The American artificial satellite for the study of the atmosphere of Mars MAVEN (Mars Atmosphere and Volatile EvolutioN) has been working on the Red Planet since September 2014. Moving in an elliptical orbit, it periodically enters the upper atmosphere, analyzing its composition and physical parameters.
In 2016, Mehdi Benna, a planetary scientist from the NASA Goddard Space Flight Center, invited colleagues from the MAVEN project to conduct a unique experiment. The idea was to remotely reprogram the spacecraft itself and the NGIMS gas and ion mass spectrometer located on its board so that it could collect data on atmospheric circulation.
In order to assess the complexity of the task, it is enough to say that even in the upper atmosphere of the Earth such measurements have not yet been carried out. Scientists joke that they “decided to start from Mars.”
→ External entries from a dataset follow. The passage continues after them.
(* ===== verification/TimeUtils.v ===== *)
(** * Clock helpers: linux/utils/include/time_utils.h, linux/utils/src/time_utils.c,
      and the tick counter of cpu_usage.c

    The same clock is converted in two ways.  The header multiplies in the type
    of [tv_sec] and converts the result; the source file converts first.  The
    width [W] of [time_t] and [long] is a parameter (32 on the small ARM targets
    of the library, 64 elsewhere), and the theorems say where the two agree. *)

From S2P Require Import Prelude.

(** The answer of [clock_gettime] and [gettimeofday]. *)
Record timespec := Timespec { tv_sec : Z; tv_nsec : Z }.
Record timeval := Timeval { tvl_sec : Z; tvl_usec : Z }.

Section width.
Context (W : Z).

(** ** The header: arithmetic in [time_t] *)

Definition get_time_ns (ts : timespec) : res Z :=
  a ← signed_op W (tv_sec ts * 1000000000);
  b ← signed_op W (a + tv_nsec ts);
  mret (u64 b).

Definition get_time_us (ts : timespec) : res Z :=
  a ← signed_op W (tv_sec ts * 1000000);
  q ← div_op (tv_nsec ts) 1000;
  b ← signed_op W (a + q);
  mret (u64 b).

Definition get_time (ts : timespec) : res Z :=
  a ← signed_op W (tv_sec ts * 1000);
  q ← div_op (tv_nsec ts) 1000000;
  b ← signed_op W (a + q);
  mret (u64 b).

Definition iclock (ts : timespec) : res Z :=
  t ← get_time ts;
  mret (u32 (Z.land t 0xffffffff)).

(** The time of day that is set: [milliseconds] is unsigned, the fields are
    signed. *)
Definition set_time (milliseconds : Z) : timeval :=
  Timeval (wrap_s W (milliseconds / 1000)) (wrap_s W (milliseconds mod 1000 * 1000)).

End width.

Definition getCurrentTime (tv : timeval) : Z :=
  u64 (u64 (u64 (tvl_sec tv) * 1000000) + u64 (tvl_usec tv)).

(** ** The source file: arithmetic in [uint64_t] *)

Definition get_sys_time_ns (ts : timespec) : Z :=
  u64 (u64 (u64 (tv_sec ts) * 1000000000) + u64 (tv_nsec ts)).
Definition get_sys_time_us (ts : timespec) : Z := get_sys_time_ns ts / 1000.
Definition get_sys_time_ms (ts : timespec) : Z := get_sys_time_us ts / 1000.
Definition get_current_time_us (tv : timeval) : Z :=
  u64 (u64 (u64 (tvl_sec tv) * 1000000) + u64 (tvl_usec tv)).

(** ** cpu_usage.c: [sec] and [nsec] are 64-bit *)
Definition get_tick_count (ts : timespec) : res Z :=
  a ← signed_op 64 (tv_sec ts * 1000);
  q ← div_op (tv_nsec ts) 1000000;
  signed_op 64 (a + q).

(** A reading of the monotonic clock. *)
Definition clock_ok (ts : timespec) : Prop := 0 ≤ tv_sec ts ∧ 0 ≤ tv_nsec ts < 1000000000.

Lemma u64_id z : 0 ≤ z < 2 ^ 64 → u64 z = z.
Proof. apply wrap_u_small. Qed.

Lemma get_sys_time_ns_val ts :
  clock_ok ts → tv_sec ts < 2 ^ 63 / 1000000000 →
  get_sys_time_ns ts = tv_sec ts * 1000000000 + tv_nsec ts.
Proof.
  intros [Hs Hn] Hb. change (2 ^ 63 / 1000000000) with 9223372036 in Hb. unfold get_sys_time_ns.
  rewrite (u64_id (tv_sec ts)), (u64_id (tv_nsec ts)), (u64_id (_ * _)), u64_id; lia.
Qed.

(** A conversion that divides the nanoseconds. *)
Lemma scaled_time W k d ts :
  clock_ok ts → 0 < k → 0 < d → k * d = 1000000000 → 0 < W ≤ 64 →
  tv_sec ts * k + tv_nsec ts / d < 2 ^ (W - 1) →
  (a ← signed_op W (tv_sec ts * k); q ← div_op (tv_nsec ts) d; b ← signed_op W (a + q); mret (u64 b)) =
    Ok (tv_sec ts * k + tv_nsec ts / d).
Proof.
  intros [Hs Hn] Hk Hd Hkd HW Hb.
  assert (0 ≤ tv_nsec ts / d) by (apply Z.div_pos; lia).
  assert (0 ≤ tv_sec ts * k) by nia.
  assert (2 ^ (W - 1) ≤ 2 ^ 63) by (apply Z.pow_le_mono_r; lia).
  assert (0 < 2 ^ (W - 1)) by (apply Z.pow_pos_nonneg; lia).
  rewrite signed_op_ok by (unfold in_s; lia). rewrite bind_Ok.
  rewrite div_op_pos by lia. rewrite bind_Ok.
  rewrite signed_op_ok by (unfold in_s; lia). rewrite bind_Ok.
  rewrite u64_id by lia. done.
Qed.

Lemma div_nested a b c : 0 < b → 0 < c → a / b / c = a / (b * c).
Proof. intros. by rewrite Z.div_div by lia. Qed.

Lemma sec_div ts k d : 0 < d → k * d = 1000000000 →
  (tv_sec ts * 1000000000 + tv_nsec ts) / d = tv_sec ts * k + tv_nsec ts / d.
Proof.
  intros Hd Hkd. rewrite <-Hkd. replace (tv_sec ts * (k * d)) with (tv_sec ts * k * d) by lia.
  by rewrite Z.div_add_l by lia.
Qed.

(** Where [time_t] has 64 bits, the header and the source file
    convert every reading of the clock to the same number of nano-, micro- and
    milliseconds for almost three centuries, and so does the tick counter of the
    CPU load program. *)
Lemma time_conversions_agree ts :
  clock_ok ts → tv_sec ts < 2 ^ 63 / 1000000000 →
  get_time_ns 64 ts = Ok (get_sys_time_ns ts) ∧
  get_time_us 64 ts = Ok (get_sys_time_us ts) ∧
  get_time 64 ts = Ok (get_sys_time_ms ts) ∧
  get_tick_count ts = Ok (get_sys_time_ms ts).
Proof.
  intros Hok Hb. pose proof Hok as [Hs Hn]. pose proof (get_sys_time_ns_val ts Hok Hb) as Hv.
  change (2 ^ 63 / 1000000000) with 9223372036 in Hb.
  assert (Hdiv : ∀ d, 0 < d → 0 ≤ tv_nsec ts / d ≤ tv_nsec ts).
  { intros d Hd. split; [apply Z.div_pos; lia|apply Z.div_le_upper_bound; nia]. }
  assert (Hms : get_sys_time_ms ts = tv_sec ts * 1000 + tv_nsec ts / 1000000).
  { unfold get_sys_time_ms, get_sys_time_us. rewrite Hv, div_nested by lia. by apply sec_div. }
  split; [|split; [|split]].
  - rewrite Hv. unfold get_time_ns.
    rewrite signed_op_ok by (unfold in_s; lia). rewrite bind_Ok.
    rewrite signed_op_ok by (unfold in_s; lia). rewrite bind_Ok. rewrite u64_id by lia. done.
  - unfold get_sys_time_us. rewrite Hv, (sec_div ts 1000000 1000) by done.
    apply (scaled_time 64 1000000 1000); try done. specialize (Hdiv 1000 ltac:(lia)). lia.
  - rewrite Hms. apply (scaled_time 64 1000 1000000); try done. specialize (Hdiv 1000000 ltac:(lia)). lia.
  - rewrite Hms. specialize (Hdiv 1000000 ltac:(lia)). unfold get_tick_count.
    rewrite signed_op_ok by (unfold in_s; lia). rewrite bind_Ok.
    rewrite div_op_pos by lia. rewrite bind_Ok. by rewrite signed_op_ok by (unfold in_s; lia).
Qed.

(** Where [time_t] has 32 bits, the header's nanoseconds overflow
    three seconds after boot, its microseconds after 36 minutes and its
    milliseconds after 25 days, always as undefined behaviour; the source file's
    functions stay exact. *)
Lemma time_overflow_32 ts :
  clock_ok ts →
  (3 ≤ tv_sec ts → get_time_ns 32 ts = Ub SignedOverflow) ∧
  (2148 ≤ tv_sec ts → get_time_us 32 ts = Ub SignedOverflow) ∧
  (2147484 ≤ tv_sec ts → get_time 32 ts = Ub SignedOverflow) ∧
  (tv_sec ts < 2 ^ 31 → get_sys_time_ns ts = tv_sec ts * 1000000000 + tv_nsec ts).
Proof.
  intros Hok. pose proof Hok as [Hs Hn].
  assert (Hov : ∀ z, 2 ^ 31 ≤ z → signed_op 32 z = Ub SignedOverflow).
  { intros z Hz. unfold signed_op. rewrite decide_False; [done|]. unfold in_s. lia. }
  split; [|split; [|split]].
  - intros H3. unfold get_time_ns. rewrite Hov by lia. done.
  - intros H3. unfold get_time_us. rewrite Hov by lia. done.
  - intros H3. unfold get_time. rewrite Hov by lia. done.
  - intros Hb. apply get_sys_time_ns_val; [done|]. change (2 ^ 63 / 1000000000) with 9223372036. lia.
Qed.

(** A time of day set in milliseconds is read back in
    microseconds, exactly, as long as the seconds fit [time_t]. *)
Lemma set_time_roundtrip W ms :
  32 ≤ W ≤ 64 → 0 ≤ ms → ms / 1000 < 2 ^ (W - 1) → ms * 1000 < 2 ^ 64 →
  getCurrentTime (set_time W ms) = ms * 1000 ∧ get_current_time_us (set_time W ms) = ms * 1000.
Proof.
  intros HW Hms Hsec Hfit.
  assert (Hp : 2 ^ 31 ≤ 2 ^ (W - 1)) by (apply Z.pow_le_mono_r; lia).
  assert (Hq : 0 ≤ ms / 1000) by (apply Z.div_pos; lia).
  pose proof (Z.mod_pos_bound ms 1000 ltac:(lia)) as Hm. pose proof (Z.div_mod ms 1000 ltac:(lia)) as Hd.
  assert (Hset : set_time W ms = Timeval (ms / 1000) (ms mod 1000 * 1000)).
  { unfold set_time. rewrite !wrap_s_small; try done; try lia; unfold in_s; lia. }
  unfold getCurrentTime, get_current_time_us. rewrite Hset. cbn [tvl_sec tvl_usec].
  rewrite (u64_id (ms / 1000)), (u64_id (ms mod 1000 * 1000)), (u64_id (_ * 1000000)) by lia.
  rewrite u64_id by lia. lia.
Qed.

(** ** Witnesses *)

Lemma time_conversions_agree_witness :
  get_time 64 (Timespec 100 999999999) = Ok (get_sys_time_ms (Timespec 100 999999999)).
Proof. apply (time_conversions_agree (Timespec 100 999999999)); [split; simpl; lia|reflexivity]. Defined.

Lemma time_overflow_32_witness : get_time_ns 32 (Timespec 3 0) = Ub SignedOverflow.
Proof. apply (time_overflow_32 (Timespec 3 0)); [split; simpl; lia|simpl; lia]. Defined.

Lemma set_time_roundtrip_witness : getCurrentTime (set_time 32 1700000000123) = 1700000000123000.
Proof. apply (set_time_roundtrip 32 1700000000123); [lia|lia|reflexivity|reflexivity]. Defined.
In order to measure atmospheric circulation parameters, usually the stationary parts of the apparatus should, upon entering the atmosphere, begin to sway back and forth fast enough like automobile wipers.
Lockheed Martin, the manufacturer of the spacecraft, has confirmed that such modifications are possible without damaging the satellite. The reprogramming was successful, and for two years, from 2016 to 2018, MAVEN regularly collected data on the motion of the atmospheric masses of Mars at an altitude of 120 to 300 kilometers above its surface two days a month.
“This is an example of a smart reengineering of a spacecraft in flight,” Benn said in a press release. “As a result, the ship and the instrument located on it did not quite do what they were intended for, but we were able to measure wind parameters.”
Basically, the results fit into the existing theoretical models, but there were surprises. It turned out that against the background of a generally stable and stable circulation in the upper atmosphere of Mars, it has a high short-term variability.
“What we observed is broadly consistent with what could be predicted from the models,” says Benna. “Physics works. But at every point, the direction of the wind is constantly changing.”
The second surprise was that at an altitude of hundreds of kilometers above the surface, air masses still envelop the relief, repeating the contours of mountains, canyons and pools.
As Benna explains, “when the air mass flows around these elements, it creates wave effects that rise to the upper layers of the atmosphere and can be detected by instruments. On Earth, we see the same waves, but not at such high altitudes.”
Scientists have two explanations why these so-called “orthogonal waves” on Mars have remained unchanged for so long. On the one hand, its atmosphere is more rarefied than on Earth, so the waves in it propagate further. On the other hand, on Mars, where the height of the mountains reaches 20 kilometers, there is a much greater difference in height.
The authors hope that further observations and analysis of the results will allow them to ultimately create a climate model of Mars.